Postby postodave » February 21st, 2006, 3:51 pm

Well, now, we've stumbled onto a discussion of Philosophy of maths. Bearing in mind that I am not a mathematician I do find this facinating. Firstly I can take one thing and put another next to it and demonstrate 1+1 making 2 on a particular occasion but the statement 1+1=2 is supposed to be universal. I cannot demonstrate it always making two. Hence 1+1 =2 cannot be demonstrated. J. S. Mill argues that maths is inducted from sense experience. Certainly it cannot be proved. Once upon a time back in the nineteenth century a project began to reduce maths to logic. Frege tried to do this using class theory. He begins by defining 0 as the class of classes that has the same number of members as there are objects not identical to themselves. Then because there is only one number zero he can define 1 and now he has two numbers so he can define 2 and so on to infinity. He wrote a book expressing arithmetic in terms of logic using class theory and beggining from self evident axioms. But while it was still being type set Bertrand Russell wrote him a letter pointing out that some of his self evident axioms were contradictory. Then Russell working with Whitehead had a go at doing it himself. Anthony Kenny made a very witty comment about this book (Principia Mathematica) Russell had criticised Aquinas for trying to use philosophy to prove things he already believed like the existence of God. Ah well says Kenny Russell wrote this huge book trying to prove that 1+1=2. Then in 1931 Kurt Godel demonstrated that maths could not be reduced to logic. Any logical system that contained all of number would have undecided statements.

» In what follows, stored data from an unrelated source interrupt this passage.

(* ===== verification/Outbox.v ===== *)
(** The family-notification outbox
    ([packages/db/src/internal/family-notification-outbox.ts] and
    [family-notification-outbox-processor.ts]): enqueue, claim, processing and
    settlement of durable delivery events, as operations on the event table. *)
From S2P Require Import Prelude.
From Stdlib Require Import DecimalString DecimalN.
Open Scope string_scope.
Open Scope list_scope.
Open Scope Z_scope.
Open Scope tam_scope.

Module Outbox.

(* src: packages/db/src/internal/family-notification-outbox.ts:22-22 OUTBOX_MAX_ATTEMPTS *)
Definition OUTBOX_MAX_ATTEMPTS : Z := 5.
(* src: packages/db/src/internal/family-notification-outbox.ts:23-23 OUTBOX_BASE_RETRY_DELAY_MS *)
Definition OUTBOX_BASE_RETRY_DELAY_MS : Z := 60000.
(* src: packages/db/src/internal/family-notification-outbox.ts:24-24 OUTBOX_MAX_RETRY_DELAY_MS *)
Definition OUTBOX_MAX_RETRY_DELAY_MS : Z := 3600000.
(* src: packages/db/src/internal/family-notification-outbox.ts:25-25 OUTBOX_LEASE_DURATION_MS *)
Definition OUTBOX_LEASE_DURATION_MS : Z := 300000.
(* src: packages/db/src/internal/family-notification-outbox.ts:26-26 OUTBOX_DEFAULT_BATCH_SIZE *)
Definition OUTBOX_DEFAULT_BATCH_SIZE : Z := 50.
(* src: packages/db/src/internal/family-notification-outbox.ts:27-27 OUTBOX_MAX_BATCH_SIZE *)
Definition OUTBOX_MAX_BATCH_SIZE : Z := 500.
(* src: packages/db/src/internal/family-notification-outbox.ts:33-33 OUTBOX_READINESS_MAX_ATTEMPTS *)
Definition OUTBOX_READINESS_MAX_ATTEMPTS : Z := 8.
(* src: packages/db/src/internal/family-notification-outbox.ts:34-34 OUTBOX_READINESS_BASE_DELAY_MS *)
Definition OUTBOX_READINESS_BASE_DELAY_MS : Z := 60000.
(* src: packages/db/src/internal/family-notification-outbox.ts:35-35 OUTBOX_READINESS_MAX_DELAY_MS *)
Definition OUTBOX_READINESS_MAX_DELAY_MS : Z := 900000.

(* src: packages/db/src/internal/family-notification-outbox.ts:38-42 outboxRetryDelayMs *)
Definition outboxRetryDelayMs (attemptCount : Z) : Z :=
  let n := Z.max 1 attemptCount in
  let raw := OUTBOX_BASE_RETRY_DELAY_MS * 2 ^ (n - 1) in
  Z.min OUTBOX_MAX_RETRY_DELAY_MS raw.

(* src: packages/db/src/internal/family-notification-outbox.ts:45-49 outboxReadinessDelayMs *)
Definition outboxReadinessDelayMs (attemptCount : Z) : Z :=
  let n := Z.max 1 attemptCount in
  let raw := OUTBOX_READINESS_BASE_DELAY_MS * 2 ^ (n - 1) in
  Z.min OUTBOX_READINESS_MAX_DELAY_MS raw.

As for other kinds of maths I genuinely think that working in different bases you are only changing the way you symbolise numbers not the actual operations you are symbolising. And in other forms of math like boulian you are really doing different operations.

After proving maths could not be reduced to logic Godel (he should have an umlaut but frankly I can't be bothered to write it) became a kind of platonist. He believed numbers exist in a seperate realm. John Polkinghorne uses this as a basis for arguing the existence of a noetic realm of creation alongside the material wherein subsist not only number but perhaps also such entities as Paul's principalities and powers, Jungiam archytypes and even noetic life forms (angels)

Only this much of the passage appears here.